Q: Do you agree that religion influences culture? Does culture influence religion? If so, how much do or should you take that into consideration while preparing your book?
I think religion is at the heart of what we call culture. Our world culture is so steeped in religious principle that there’s no way to separate it out. My atheist friends are fond of pointing out that they are moral people without being actively religious, but the things they hold to be moral all had their genesis in religious teaching.
That’s on the individual level, of course. On a societal level, one has only to look at the impact of Islam on the Arab tribes and on the Christian West. Mathematics, sciences such as astronomy, anatomy and botany, medicine, the creation of libraries and universities — all these things exploded in the West through contact with Islam. So there’s more fodder for the writer — what did my invented religion bring to the party? How did it affect my existing society?
The reverse, I think, is also true: our human culture impacts religion. Back to that “age of the religion” question — I didn’t use the word “man-handled” lightly earlier. Take the concept of a religious hierarchy. Even if there isn’t one, we’ll invent it. So, if you put your religion into a society with a very congealed concept of castes, hierarchies, etc. there will be a movement toward manipulating the religion to take those things into account. Krishna doesn’t talk about castes in the Bhagavad-Gita, but there they are in Indian society, a throwback to what was there before. Likewise current fundamentalist Islamic views on women. These were the views that existed before Muhammad came. He devoted entire chapters of the Qur’an to undoing them, but some centuries down the line, the previously existing culture has reasserted itself in some areas.
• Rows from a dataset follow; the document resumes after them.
(** The blocks by the way the walk treats them. *)
Inductive block_kind := bkDead | bkBranch | bkLoop | bkCapture | bkOther.
Definition block_kind_of (name : string) : block_kind :=
  if bool_decide (name ∈ ["comment"; "raw"]) then bkDead
  else if bool_decide (name ∈ ["if"; "unless"; "case"]) then bkBranch
  else if bool_decide (name ∈ ["for"; "tablerow"]) then bkLoop
  else if bool_decide (name = "capture") then bkCapture
  else bkOther.

Definition capture_target (args : string) (l : loc) : result string :=
  match lex args with
  | Err e => Err (plain_at e l)
  | Ok [tokIdent x] => try _ok := checkBindable x l in Ok x
  | Ok _ => Err (errorf ("malformed {% capture %} target " +:+ quote args +:+ at_loc l))
  end.

(** [node], [block], [body] and [scopedBody]. *)
Fixpoint walk_node (n : node) (w : walker) {struct n} : result walker :=
  let body := fix body (l : list node) (w : walker) {struct l} : result walker :=
    match l with
    | [] => Ok w
    | c :: rest => try w := walk_node c w in body rest w
    end in
  let scopedBody l w := (try w := body l (push w) in Ok (pop w)) in
  match n with
  | SeqNode children => body children w
  | ObjectNode args l => emission args l w
  | TagNode name args l => tag name args l w
  | BlockNode name args l b clauses =>
      match block_kind_of name with
      | bkDead => Ok w
      | bkBranch =>
          try w := expr args l w in
          try w := scopedBody b w in
          (fix go (cls : list (string * loc * list node)) (w : walker) : result walker :=
             match cls with
             | [] => Ok w
             | (cargs, cl, cbody) :: rest =>
                 try w := (if bool_decide (cargs = "") then Ok w else expr cargs cl w) in
                 try w := scopedBody cbody w in
                 go rest w
             end) clauses w
      | bkLoop =>
          try la := loopArgs name args l w in
          let '(binder, elem, w) := la in
          try _ok := checkBindable binder l in
          try w := body b (wbind "forloop" forloopShape (wbind binder elem (push w))) in
          (fix go (cls : list (string * loc * list node)) (w : walker) : result walker :=
             match cls with
             | [] => Ok w
             | (_, _, cbody) :: rest => try w := scopedBody cbody w in go rest w
             end) clauses (pop w)
      | bkCapture =>
          try x := capture_target args l in
          let before := w_taintedEmissions w in
          try w := scopedBody b w in
          Ok (wbind x (if before <? w_taintedEmissions w then taintedString else stringShape) w)
      | bkOther => Err (UnsupportedTagError name "not part of the v1 prompt template contract" l)
      end
  | TextNode _ | RawNode _ | TrimNode => Ok w
  end.

Fixpoint walk_body (l : list node) (w : walker) : result walker :=
  match l with
  | [] => Ok w
  | c :: rest => try w := walk_node c w in walk_body rest w
  end.
Definition scopedBody (l : list node) (w : walker) : result walker :=
  try w := walk_body l (push w) in Ok (pop w).
End walk.

(** ** Loading and rendering *)

(** A link of the chain of causes of an engine error. *)
Inductive cause := CauseSource | CauseUndefinedFilter | CauseOther.
Inductive rendered := Rendered (out : string) | RenderFailed (e : error) | RenderPanicked (value : string).
(* ===== verification/TemplateEngine.v ===== *)
(** * TemplateEngine: what the rendering engine promises

    The Liquid engine is not part of the repository. The class [LiquidSem] states what the
    strictness of [Template] relies on: what Liquid documents of its tags, and that an
    expression's value is a function of the values of the variables it names. What it names
    is what the grammar of [TemplateGrammar] says, not what the repository's scanner reports;
    an engine may fail on an expression or a tag, and it may panic. An engine here is a
    function of the template and its variables: a filter that reads the clock is outside. *)

From S2P Require Import Prelude GoStd GoStdFacts Core TemplateLex TemplateGrammar Template.

(** ** The engine *)

Definition env := string → value.
Definition env_set (σ : env) (x : string) (v : value) : env := λ y, if bool_decide (y = x) then v else σ y.
(** To the engine an absent name is a null one. *)
Definition env_of (b : list (string * value)) : env := λ x, default VNull (assoc x b).

(** How a rendering ends early: the engine returns an error, or it panics. *)
Inductive failure := Raises (e : error) | Panics (v : string).
Inductive signal := Next | Break | Continue | Failed (f : failure).
Record outcome := MkOutcome { o_env : env; o_out : string; o_sig : signal }.

(** One pass of a loop: the element, the metadata bound as [forloop], which carries on what
    the pass before left there, and what the tag writes around the body. *)
Record iteration := MkIteration { it_item : value; it_forloop : value → value; it_before : string; it_after : string }.

(** The names and their accesses that decide a reference: up to a computed one. *)
Fixpoint static_segs (segs : list pathSeg) : list pathSeg :=
  match segs with
  | segDynamic :: _ | [] => []
  | seg :: rest => seg :: static_segs rest
  end.
Definition is_static (r : ref) : Prop := static_segs (rf_segs r) = rf_segs r.

(** What a reference finds in an environment, and the environments an expression cannot tell
    apart: every variable it names is the same in both. *)
Definition value_at (acc : value → pathSeg → value) (σ : env) (r : ref) : value :=
  foldl acc (σ (rf_root r)) (static_segs (rf_segs r)).
Definition agree_on (acc : value → pathSeg → value) (σ1 σ2 : env) (toks : list token) : Prop :=
  ∀ r, names toks r → value_at acc σ1 r = value_at acc σ2 r.

Section execution.
Context {L : LexTables} {T : GoTables}.

Section bodies.
Context (exec : node → env → outcome).

Fixpoint exec_body (l : list node) (σ : env) : outcome :=
  match l with
  | [] => MkOutcome σ "" Next
  | c :: rest =>
      let o := exec c σ in
      match o_sig o with
      | Next => let o' := exec_body rest (o_env o) in MkOutcome (o_env o') (o_out o +:+ o_out o') (o_sig o')
      | _ => o
      end
  end.

Section passes.
Context (binder : string) (body : list node).

Fixpoint exec_loop (its : list iteration) (σ : env) : outcome :=
  match its with
  | [] => MkOutcome σ "" Next
  | it :: rest =>
      let o := exec_body body (env_set (env_set σ "forloop" (it_forloop it (σ "forloop"))) binder (it_item it)) in
      let out := it_before it +:+ o_out o +:+ it_after it in
      match o_sig o with
      | Next | Continue =>
          let o' := exec_loop rest (o_env o) in MkOutcome (o_env o') (out +:+ o_out o') (o_sig o')
      | Break => MkOutcome (o_env o) out Next
      | Failed f => MkOutcome (o_env o) out (Failed f)
      end
  end.
End passes.

Definition exec_nth (i : nat) (body : list node) (clauses : list (string * loc * list node)) (σ : env) : outcome :=
  match i with
  | O => exec_body body σ
  | S j => match clauses !! j with Some c => exec_body c.2 σ | None => MkOutcome σ "" Next end
  end.
End bodies.

Class LiquidSem (E : Liquid) := {
  (** Property, key and index accesses of a value, and how a value prints. *)
  acc : value → pathSeg → value;
  show : value → string;
  (** [{{ src }}], the value of [{% assign x = ... %}], the branch of a conditional, the
      passes of a loop, and any other tag: what it writes and the loop metadata after it. *)
  emit : env → string → loc → string + failure;
  assigned : env → string → loc → value + failure;
  choose : env → string → string → loc → list string → option nat + failure;
  plan : env → string → string → loc → list iteration + failure;
  other_tag : env → string → string → loc → string * value + failure;
  dead_text : node → string;
  stray : error;
  exec : node → env → outcome;

  acc_map : ∀ m p v, assoc p m = Some v → acc (VMap m) (segProp p) = v ∧ acc (VMap m) (segKey p) = v;
  show_string : ∀ s, show (VString s) = s;
  (** An expression reads the variables it names, and a variable on its own prints its value. *)
  emit_reads : ∀ σ1 σ2 src l toks,
    tokens src toks → agree_on acc σ1 σ2 toks → emit σ1 src l = emit σ2 src l;
  emit_whole : ∀ σ src l x after segs,
    tokens src (tokIdent x :: after) → x ∉ liquid_words → accesses after segs [] → static_segs segs = segs →
    foldl acc (σ x) segs ≠ VNull → emit σ src l = inl (show (foldl acc (σ x) segs));
  assigned_reads : ∀ σ1 σ2 src l x rhs,
    tokens src (tokIdent x :: tokPunct "=" :: rhs) → agree_on acc σ1 σ2 rhs →
    assigned σ1 src l = assigned σ2 src l;
  choose_reads : ∀ σ1 σ2 name args l conds,
    (∀ src, src ∈ args :: conds → ∃ toks, tokens src toks ∧ agree_on acc σ1 σ2 toks) →
    choose σ1 name args l conds = choose σ2 name args l conds;
  plan_reads : ∀ σ1 σ2 name args l toks binder collection vals,
    tokens args toks → loop_parts toks binder collection vals →
    agree_on acc σ1 σ2 collection → (∀ v, v ∈ vals → agree_on acc σ1 σ2 v) →
    plan σ1 name args l = plan σ2 name args l;
  other_reads : ∀ σ1 σ2 name args l toks,
    σ1 "forloop" = σ2 "forloop" → tokens args toks → agree_on acc σ1 σ2 toks →
    other_tag σ1 name args l = other_tag σ2 name args l;

  (** Nodes. [assign] and [capture] set a variable of the whole template; a loop gives its
      variable and [forloop] their values back when it ends. *)
  exec_seq : ∀ l σ, exec (SeqNode l) σ = exec_body exec l σ;
  exec_text : ∀ s σ, exec (TextNode s) σ = MkOutcome σ s Next;
  exec_raw : ∀ s σ, exec (RawNode s) σ = MkOutcome σ s Next;
  exec_object : ∀ src l σ,
    exec (ObjectNode src l) σ =
      match emit σ src l with inl s => MkOutcome σ s Next | inr f => MkOutcome σ "" (Failed f) end;
  exec_break : ∀ args l σ, exec (TagNode "break" args l) σ = MkOutcome σ "" Break;
  exec_continue : ∀ args l σ, exec (TagNode "continue" args l) σ = MkOutcome σ "" Continue;
  exec_assign : ∀ args l σ x rhs,
    tokens args (tokIdent x :: tokPunct "=" :: rhs) →
    exec (TagNode "assign" args l) σ =
      match assigned σ args l with
      | inl v => MkOutcome (env_set σ x v) "" Next
      | inr f => MkOutcome σ "" (Failed f)
      end;
  exec_other : ∀ name args l σ,
    name ∉ ["break"; "continue"; "include"; "assign"] →
    exec (TagNode name args l) σ =
      match other_tag σ name args l with
      | inl (out, f) => MkOutcome (env_set σ "forloop" f) out Next
      | inr f => MkOutcome σ "" (Failed f)
      end;
  exec_dead : ∀ name args l body cls σ,
    block_kind_of name = bkDead →
    exec (BlockNode name args l body cls) σ = MkOutcome σ (dead_text (BlockNode name args l body cls)) Next;
  exec_branch : ∀ name args l body cls σ,
    block_kind_of name = bkBranch →
    exec (BlockNode name args l body cls) σ =
      match choose σ name args l ((λ c, c.1.1) <$> cls) with
      | inr f => MkOutcome σ "" (Failed f)
      | inl None => MkOutcome σ "" Next
      | inl (Some i) => exec_nth exec i body cls σ
      end;
  exec_iterate : ∀ name args l body cls σ binder rest,
    block_kind_of name = bkLoop → tokens args (tokIdent binder :: tokIdent "in" :: rest) →
    exec (BlockNode name args l body cls) σ =
      match plan σ name args l with
      | inr f => MkOutcome σ "" (Failed f)
      | inl [] => exec_nth exec 1 body cls σ
      | inl its =>
          let o := exec_loop exec binder body its σ in
          MkOutcome (env_set (env_set (o_env o) binder (σ binder)) "forloop" (σ "forloop")) (o_out o) (o_sig o)
      end;
  exec_capture : ∀ args l body cls σ x,
    tokens args [tokIdent x] →
    exec (BlockNode "capture" args l body cls) σ =
      let o := exec_body exec body σ in
      match o_sig o with
      | Next => MkOutcome (env_set (o_env o) x (VString (o_out o))) "" Next
      | sig => MkOutcome (o_env o) "" sig
      end;
  render_exec : ∀ p b,
    lq_render p b =
      match exec p (env_of b) with
      | MkOutcome _ out Next => Rendered out
      | MkOutcome _ _ (Failed (Raises e)) => RenderFailed e
      | MkOutcome _ _ (Failed (Panics v)) => RenderPanicked v
      | MkOutcome _ _ _ => RenderFailed stray
      end;
}.
End execution.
So, the question for the writer is: What phase of your religion — real or imagined — do you want to portray? What serves your characters and your plot best — the fresh, vivid, but dangerous time when the established religion will be out for blood, the purposeful age of consolidation and cultural flowering, or the age of decay when society has mucked about with it, “teaching as doctrine the commandments of men,” as Christ described it?
Choose an age, research what that looks like in the real world, and apply the unique circumstances of your created world. Then run with it!